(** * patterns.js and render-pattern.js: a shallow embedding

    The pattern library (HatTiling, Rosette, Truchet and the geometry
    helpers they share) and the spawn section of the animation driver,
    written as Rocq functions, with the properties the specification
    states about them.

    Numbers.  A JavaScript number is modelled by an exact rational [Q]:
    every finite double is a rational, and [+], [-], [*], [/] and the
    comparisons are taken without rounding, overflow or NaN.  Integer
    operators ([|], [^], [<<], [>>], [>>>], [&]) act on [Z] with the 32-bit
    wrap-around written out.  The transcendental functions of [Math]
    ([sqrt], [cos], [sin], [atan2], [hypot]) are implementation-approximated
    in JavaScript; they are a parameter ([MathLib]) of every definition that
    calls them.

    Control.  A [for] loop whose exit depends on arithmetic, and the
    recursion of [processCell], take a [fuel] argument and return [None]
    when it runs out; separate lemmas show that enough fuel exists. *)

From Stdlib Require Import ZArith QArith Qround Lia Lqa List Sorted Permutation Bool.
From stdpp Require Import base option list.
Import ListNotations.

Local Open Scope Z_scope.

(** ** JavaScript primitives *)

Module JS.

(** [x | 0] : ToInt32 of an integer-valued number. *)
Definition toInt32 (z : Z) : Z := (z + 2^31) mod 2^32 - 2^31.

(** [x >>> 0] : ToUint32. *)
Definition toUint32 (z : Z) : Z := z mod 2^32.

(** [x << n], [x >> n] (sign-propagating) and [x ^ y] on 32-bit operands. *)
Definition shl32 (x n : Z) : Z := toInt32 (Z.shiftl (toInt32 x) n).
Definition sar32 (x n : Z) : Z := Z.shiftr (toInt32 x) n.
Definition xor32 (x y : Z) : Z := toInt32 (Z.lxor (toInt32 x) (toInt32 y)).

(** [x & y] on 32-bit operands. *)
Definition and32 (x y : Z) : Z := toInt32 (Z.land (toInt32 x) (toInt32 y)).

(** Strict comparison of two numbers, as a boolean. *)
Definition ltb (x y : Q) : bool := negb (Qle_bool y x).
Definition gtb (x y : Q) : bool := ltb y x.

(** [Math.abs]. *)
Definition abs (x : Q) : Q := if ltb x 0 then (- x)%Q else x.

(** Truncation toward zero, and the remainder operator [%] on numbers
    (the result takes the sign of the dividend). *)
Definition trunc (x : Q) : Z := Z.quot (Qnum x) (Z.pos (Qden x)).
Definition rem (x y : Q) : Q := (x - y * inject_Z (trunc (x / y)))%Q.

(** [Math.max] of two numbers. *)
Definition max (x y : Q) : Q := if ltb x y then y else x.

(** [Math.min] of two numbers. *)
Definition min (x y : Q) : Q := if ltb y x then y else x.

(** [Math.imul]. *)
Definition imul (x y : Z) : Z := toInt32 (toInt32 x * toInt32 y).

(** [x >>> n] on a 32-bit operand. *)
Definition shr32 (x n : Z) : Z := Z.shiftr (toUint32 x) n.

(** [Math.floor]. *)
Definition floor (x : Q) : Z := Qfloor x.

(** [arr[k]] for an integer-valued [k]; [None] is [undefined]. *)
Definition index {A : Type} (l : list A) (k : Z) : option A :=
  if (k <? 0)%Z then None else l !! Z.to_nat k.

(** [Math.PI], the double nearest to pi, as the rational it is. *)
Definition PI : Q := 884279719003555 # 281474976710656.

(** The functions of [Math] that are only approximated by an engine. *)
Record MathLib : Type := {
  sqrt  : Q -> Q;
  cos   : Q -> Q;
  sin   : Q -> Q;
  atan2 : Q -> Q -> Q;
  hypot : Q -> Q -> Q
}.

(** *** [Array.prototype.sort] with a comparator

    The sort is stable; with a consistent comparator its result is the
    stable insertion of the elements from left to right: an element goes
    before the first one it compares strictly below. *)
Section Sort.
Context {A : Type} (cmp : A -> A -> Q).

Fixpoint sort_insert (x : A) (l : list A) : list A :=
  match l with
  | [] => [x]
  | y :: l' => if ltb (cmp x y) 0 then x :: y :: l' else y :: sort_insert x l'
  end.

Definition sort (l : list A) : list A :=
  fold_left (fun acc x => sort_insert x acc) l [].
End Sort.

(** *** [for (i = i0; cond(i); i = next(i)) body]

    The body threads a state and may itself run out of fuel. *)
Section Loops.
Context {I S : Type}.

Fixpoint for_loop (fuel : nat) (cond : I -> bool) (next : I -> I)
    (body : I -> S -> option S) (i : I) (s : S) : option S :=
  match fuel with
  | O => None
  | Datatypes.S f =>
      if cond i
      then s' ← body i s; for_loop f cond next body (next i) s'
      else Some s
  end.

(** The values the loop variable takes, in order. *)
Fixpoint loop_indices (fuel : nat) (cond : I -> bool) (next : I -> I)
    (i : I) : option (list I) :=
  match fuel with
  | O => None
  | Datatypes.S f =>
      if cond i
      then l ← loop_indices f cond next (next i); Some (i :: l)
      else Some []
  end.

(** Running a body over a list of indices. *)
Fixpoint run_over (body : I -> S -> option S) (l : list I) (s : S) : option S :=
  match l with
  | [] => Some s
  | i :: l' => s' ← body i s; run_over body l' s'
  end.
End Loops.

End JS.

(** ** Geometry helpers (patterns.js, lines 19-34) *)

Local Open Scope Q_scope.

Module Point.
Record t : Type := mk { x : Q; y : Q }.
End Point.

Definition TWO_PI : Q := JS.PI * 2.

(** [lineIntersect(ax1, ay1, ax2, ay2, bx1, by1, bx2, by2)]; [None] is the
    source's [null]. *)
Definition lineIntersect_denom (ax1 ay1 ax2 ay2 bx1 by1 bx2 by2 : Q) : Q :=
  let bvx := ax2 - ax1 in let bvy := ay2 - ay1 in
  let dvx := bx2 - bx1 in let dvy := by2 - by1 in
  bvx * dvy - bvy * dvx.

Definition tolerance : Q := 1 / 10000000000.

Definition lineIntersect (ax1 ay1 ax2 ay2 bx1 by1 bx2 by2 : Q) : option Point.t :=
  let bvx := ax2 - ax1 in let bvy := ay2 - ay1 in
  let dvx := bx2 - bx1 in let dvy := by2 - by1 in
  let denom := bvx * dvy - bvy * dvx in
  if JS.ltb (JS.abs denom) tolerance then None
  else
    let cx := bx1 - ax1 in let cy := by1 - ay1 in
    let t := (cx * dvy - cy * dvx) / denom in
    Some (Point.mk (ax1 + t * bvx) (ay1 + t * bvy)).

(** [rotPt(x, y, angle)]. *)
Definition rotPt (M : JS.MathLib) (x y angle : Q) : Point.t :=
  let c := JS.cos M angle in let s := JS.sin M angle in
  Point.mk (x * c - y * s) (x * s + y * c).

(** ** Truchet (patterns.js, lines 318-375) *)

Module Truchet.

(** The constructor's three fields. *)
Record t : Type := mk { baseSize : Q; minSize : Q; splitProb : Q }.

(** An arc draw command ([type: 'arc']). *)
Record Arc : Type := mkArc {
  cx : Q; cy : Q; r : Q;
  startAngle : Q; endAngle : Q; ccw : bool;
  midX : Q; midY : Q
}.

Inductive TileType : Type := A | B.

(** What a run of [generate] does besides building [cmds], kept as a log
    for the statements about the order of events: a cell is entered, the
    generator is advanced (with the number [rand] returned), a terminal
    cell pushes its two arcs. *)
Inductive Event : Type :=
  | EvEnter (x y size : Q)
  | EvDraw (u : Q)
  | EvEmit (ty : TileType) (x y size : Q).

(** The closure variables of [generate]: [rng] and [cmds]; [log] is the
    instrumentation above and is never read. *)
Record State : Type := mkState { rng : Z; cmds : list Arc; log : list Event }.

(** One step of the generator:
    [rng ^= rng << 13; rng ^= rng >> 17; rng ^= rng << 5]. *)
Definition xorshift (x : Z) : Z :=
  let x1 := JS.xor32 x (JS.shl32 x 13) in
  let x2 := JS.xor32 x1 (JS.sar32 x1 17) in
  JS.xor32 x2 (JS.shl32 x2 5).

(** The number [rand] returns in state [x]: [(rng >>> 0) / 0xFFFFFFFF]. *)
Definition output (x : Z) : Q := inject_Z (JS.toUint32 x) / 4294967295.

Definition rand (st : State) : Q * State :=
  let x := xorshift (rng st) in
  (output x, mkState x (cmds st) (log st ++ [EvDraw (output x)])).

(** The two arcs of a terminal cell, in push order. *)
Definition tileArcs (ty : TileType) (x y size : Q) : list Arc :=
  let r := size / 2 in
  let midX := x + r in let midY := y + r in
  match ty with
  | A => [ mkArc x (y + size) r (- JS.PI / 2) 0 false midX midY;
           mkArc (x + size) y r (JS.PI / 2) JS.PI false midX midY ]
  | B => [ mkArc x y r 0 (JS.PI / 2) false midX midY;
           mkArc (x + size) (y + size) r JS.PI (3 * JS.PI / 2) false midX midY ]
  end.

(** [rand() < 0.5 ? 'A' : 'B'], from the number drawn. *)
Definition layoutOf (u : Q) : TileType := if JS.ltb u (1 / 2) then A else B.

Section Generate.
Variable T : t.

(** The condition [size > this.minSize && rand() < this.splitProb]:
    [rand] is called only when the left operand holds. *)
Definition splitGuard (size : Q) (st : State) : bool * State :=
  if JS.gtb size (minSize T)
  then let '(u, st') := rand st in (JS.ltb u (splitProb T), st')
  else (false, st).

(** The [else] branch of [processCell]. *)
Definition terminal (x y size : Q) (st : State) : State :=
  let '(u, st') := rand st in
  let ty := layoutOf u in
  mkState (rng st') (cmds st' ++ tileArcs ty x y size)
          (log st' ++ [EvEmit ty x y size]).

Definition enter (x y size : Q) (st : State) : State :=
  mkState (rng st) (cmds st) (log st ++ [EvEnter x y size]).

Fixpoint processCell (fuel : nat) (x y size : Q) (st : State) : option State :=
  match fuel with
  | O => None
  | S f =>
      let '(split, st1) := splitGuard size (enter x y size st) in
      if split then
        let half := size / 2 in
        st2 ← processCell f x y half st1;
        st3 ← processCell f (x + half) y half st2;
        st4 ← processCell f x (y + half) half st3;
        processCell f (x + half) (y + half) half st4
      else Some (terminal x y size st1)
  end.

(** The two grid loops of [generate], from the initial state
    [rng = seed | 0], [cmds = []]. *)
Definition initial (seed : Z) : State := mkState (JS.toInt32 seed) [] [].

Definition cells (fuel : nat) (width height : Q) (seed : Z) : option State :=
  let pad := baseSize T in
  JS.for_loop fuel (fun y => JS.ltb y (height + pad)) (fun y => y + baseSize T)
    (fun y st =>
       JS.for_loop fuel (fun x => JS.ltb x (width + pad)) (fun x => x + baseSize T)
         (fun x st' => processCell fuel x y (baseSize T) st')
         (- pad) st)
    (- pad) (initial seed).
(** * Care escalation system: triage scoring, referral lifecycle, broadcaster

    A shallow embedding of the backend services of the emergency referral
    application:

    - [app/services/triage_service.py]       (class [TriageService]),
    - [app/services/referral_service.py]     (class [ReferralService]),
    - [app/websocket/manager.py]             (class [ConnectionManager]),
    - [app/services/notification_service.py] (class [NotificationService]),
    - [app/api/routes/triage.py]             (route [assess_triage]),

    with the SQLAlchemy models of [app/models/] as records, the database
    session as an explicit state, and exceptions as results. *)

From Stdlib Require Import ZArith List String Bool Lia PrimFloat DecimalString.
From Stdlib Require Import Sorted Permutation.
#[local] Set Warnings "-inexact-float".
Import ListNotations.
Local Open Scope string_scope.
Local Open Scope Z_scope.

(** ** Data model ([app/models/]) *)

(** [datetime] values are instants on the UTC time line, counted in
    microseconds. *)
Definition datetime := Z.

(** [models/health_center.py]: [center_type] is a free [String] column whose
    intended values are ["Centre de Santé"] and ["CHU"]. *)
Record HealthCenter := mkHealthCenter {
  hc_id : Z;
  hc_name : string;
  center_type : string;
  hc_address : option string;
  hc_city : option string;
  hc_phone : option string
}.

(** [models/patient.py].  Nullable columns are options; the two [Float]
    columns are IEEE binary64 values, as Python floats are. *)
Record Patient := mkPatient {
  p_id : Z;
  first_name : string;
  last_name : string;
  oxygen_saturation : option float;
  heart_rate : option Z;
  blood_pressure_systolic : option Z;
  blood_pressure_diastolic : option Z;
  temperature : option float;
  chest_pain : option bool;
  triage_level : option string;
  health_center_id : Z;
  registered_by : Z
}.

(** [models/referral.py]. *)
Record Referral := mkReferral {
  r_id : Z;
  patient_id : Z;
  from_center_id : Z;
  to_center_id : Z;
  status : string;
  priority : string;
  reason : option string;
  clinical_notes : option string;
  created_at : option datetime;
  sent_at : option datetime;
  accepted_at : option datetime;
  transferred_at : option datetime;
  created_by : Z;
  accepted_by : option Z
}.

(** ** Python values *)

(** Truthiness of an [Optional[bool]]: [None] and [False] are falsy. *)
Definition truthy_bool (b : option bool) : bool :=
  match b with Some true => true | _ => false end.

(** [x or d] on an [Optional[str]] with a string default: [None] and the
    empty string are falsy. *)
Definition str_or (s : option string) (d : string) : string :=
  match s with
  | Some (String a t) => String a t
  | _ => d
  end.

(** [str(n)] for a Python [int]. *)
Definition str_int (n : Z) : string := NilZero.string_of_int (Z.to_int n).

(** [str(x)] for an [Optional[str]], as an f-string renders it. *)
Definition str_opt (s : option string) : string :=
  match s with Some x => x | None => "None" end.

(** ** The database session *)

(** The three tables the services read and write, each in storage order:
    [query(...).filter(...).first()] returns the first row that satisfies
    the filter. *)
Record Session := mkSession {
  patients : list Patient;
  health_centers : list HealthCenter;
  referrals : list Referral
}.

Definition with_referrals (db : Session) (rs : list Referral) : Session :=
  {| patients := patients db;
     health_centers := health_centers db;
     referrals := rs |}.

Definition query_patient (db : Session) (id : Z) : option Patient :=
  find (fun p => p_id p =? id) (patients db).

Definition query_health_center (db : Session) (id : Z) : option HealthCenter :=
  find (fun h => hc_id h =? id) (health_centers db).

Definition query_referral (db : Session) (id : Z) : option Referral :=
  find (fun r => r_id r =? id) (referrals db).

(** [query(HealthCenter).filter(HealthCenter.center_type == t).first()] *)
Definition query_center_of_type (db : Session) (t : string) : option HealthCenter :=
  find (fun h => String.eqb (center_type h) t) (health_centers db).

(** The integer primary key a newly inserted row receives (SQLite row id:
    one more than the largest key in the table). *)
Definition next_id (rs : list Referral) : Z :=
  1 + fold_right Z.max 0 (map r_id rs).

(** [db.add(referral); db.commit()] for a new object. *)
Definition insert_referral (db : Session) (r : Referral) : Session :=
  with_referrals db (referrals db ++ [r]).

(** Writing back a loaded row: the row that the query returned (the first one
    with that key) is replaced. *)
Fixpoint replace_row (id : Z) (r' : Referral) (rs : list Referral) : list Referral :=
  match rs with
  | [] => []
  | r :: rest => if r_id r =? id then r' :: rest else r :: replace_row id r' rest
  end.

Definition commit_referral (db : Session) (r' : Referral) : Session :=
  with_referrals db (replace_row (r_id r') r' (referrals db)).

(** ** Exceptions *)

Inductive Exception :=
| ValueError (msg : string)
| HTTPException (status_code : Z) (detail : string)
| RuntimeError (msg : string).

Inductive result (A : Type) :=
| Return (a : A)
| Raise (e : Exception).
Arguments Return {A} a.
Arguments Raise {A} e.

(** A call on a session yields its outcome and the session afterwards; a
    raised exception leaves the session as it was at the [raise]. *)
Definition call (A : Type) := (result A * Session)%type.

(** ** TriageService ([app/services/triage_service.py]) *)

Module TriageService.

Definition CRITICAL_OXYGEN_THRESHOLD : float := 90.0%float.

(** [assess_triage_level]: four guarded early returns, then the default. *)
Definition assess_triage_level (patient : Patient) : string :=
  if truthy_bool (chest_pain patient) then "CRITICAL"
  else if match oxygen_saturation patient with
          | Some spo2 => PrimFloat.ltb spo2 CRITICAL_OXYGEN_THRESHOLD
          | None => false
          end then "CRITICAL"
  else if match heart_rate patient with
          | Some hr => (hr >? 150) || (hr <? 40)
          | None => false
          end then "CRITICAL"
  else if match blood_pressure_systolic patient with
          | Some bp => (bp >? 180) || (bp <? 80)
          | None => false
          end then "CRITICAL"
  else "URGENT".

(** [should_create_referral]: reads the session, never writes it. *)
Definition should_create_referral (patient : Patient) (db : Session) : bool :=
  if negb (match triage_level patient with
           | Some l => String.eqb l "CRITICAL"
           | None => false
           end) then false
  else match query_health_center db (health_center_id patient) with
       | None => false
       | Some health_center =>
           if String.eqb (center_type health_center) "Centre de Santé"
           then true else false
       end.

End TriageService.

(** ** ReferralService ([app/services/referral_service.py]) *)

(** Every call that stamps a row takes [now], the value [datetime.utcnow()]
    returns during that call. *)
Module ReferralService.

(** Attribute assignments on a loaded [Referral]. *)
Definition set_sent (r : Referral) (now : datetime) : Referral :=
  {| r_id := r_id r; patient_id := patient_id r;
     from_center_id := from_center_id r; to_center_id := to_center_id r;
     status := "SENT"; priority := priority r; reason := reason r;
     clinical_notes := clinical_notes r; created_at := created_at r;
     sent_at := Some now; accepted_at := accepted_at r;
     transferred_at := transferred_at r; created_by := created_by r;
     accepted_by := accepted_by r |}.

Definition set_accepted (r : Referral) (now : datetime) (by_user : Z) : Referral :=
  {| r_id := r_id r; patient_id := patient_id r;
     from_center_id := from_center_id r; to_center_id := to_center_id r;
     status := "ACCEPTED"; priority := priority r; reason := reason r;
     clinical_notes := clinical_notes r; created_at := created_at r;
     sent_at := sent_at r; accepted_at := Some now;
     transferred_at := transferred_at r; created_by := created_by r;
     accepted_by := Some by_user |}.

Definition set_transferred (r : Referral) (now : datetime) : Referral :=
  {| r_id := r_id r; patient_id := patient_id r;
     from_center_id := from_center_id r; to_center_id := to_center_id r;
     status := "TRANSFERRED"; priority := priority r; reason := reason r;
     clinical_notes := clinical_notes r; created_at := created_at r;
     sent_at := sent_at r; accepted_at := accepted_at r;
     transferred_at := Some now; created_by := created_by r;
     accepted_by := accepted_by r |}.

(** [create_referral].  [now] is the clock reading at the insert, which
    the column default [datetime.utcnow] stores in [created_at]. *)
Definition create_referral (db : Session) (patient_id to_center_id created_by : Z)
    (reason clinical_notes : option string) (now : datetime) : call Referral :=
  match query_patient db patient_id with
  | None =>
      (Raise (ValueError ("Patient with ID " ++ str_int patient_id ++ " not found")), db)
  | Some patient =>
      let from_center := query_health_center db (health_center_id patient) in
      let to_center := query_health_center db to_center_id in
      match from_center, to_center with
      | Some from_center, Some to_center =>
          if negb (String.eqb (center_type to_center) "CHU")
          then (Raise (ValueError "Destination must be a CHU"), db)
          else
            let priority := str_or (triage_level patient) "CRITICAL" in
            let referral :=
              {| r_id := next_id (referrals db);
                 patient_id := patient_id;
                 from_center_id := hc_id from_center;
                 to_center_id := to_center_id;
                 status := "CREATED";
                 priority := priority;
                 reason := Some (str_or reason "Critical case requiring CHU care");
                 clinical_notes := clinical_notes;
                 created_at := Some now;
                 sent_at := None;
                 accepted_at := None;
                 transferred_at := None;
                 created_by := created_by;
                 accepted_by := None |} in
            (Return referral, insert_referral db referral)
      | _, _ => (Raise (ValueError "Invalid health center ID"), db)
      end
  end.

Task details: Some lines contain the word "imul". Pull each one out of the listing.

Answer to the exercise:
(** [Math.imul]. *)
Definition imul (x y : Z) : Z := toInt32 (toInt32 x * toInt32 y).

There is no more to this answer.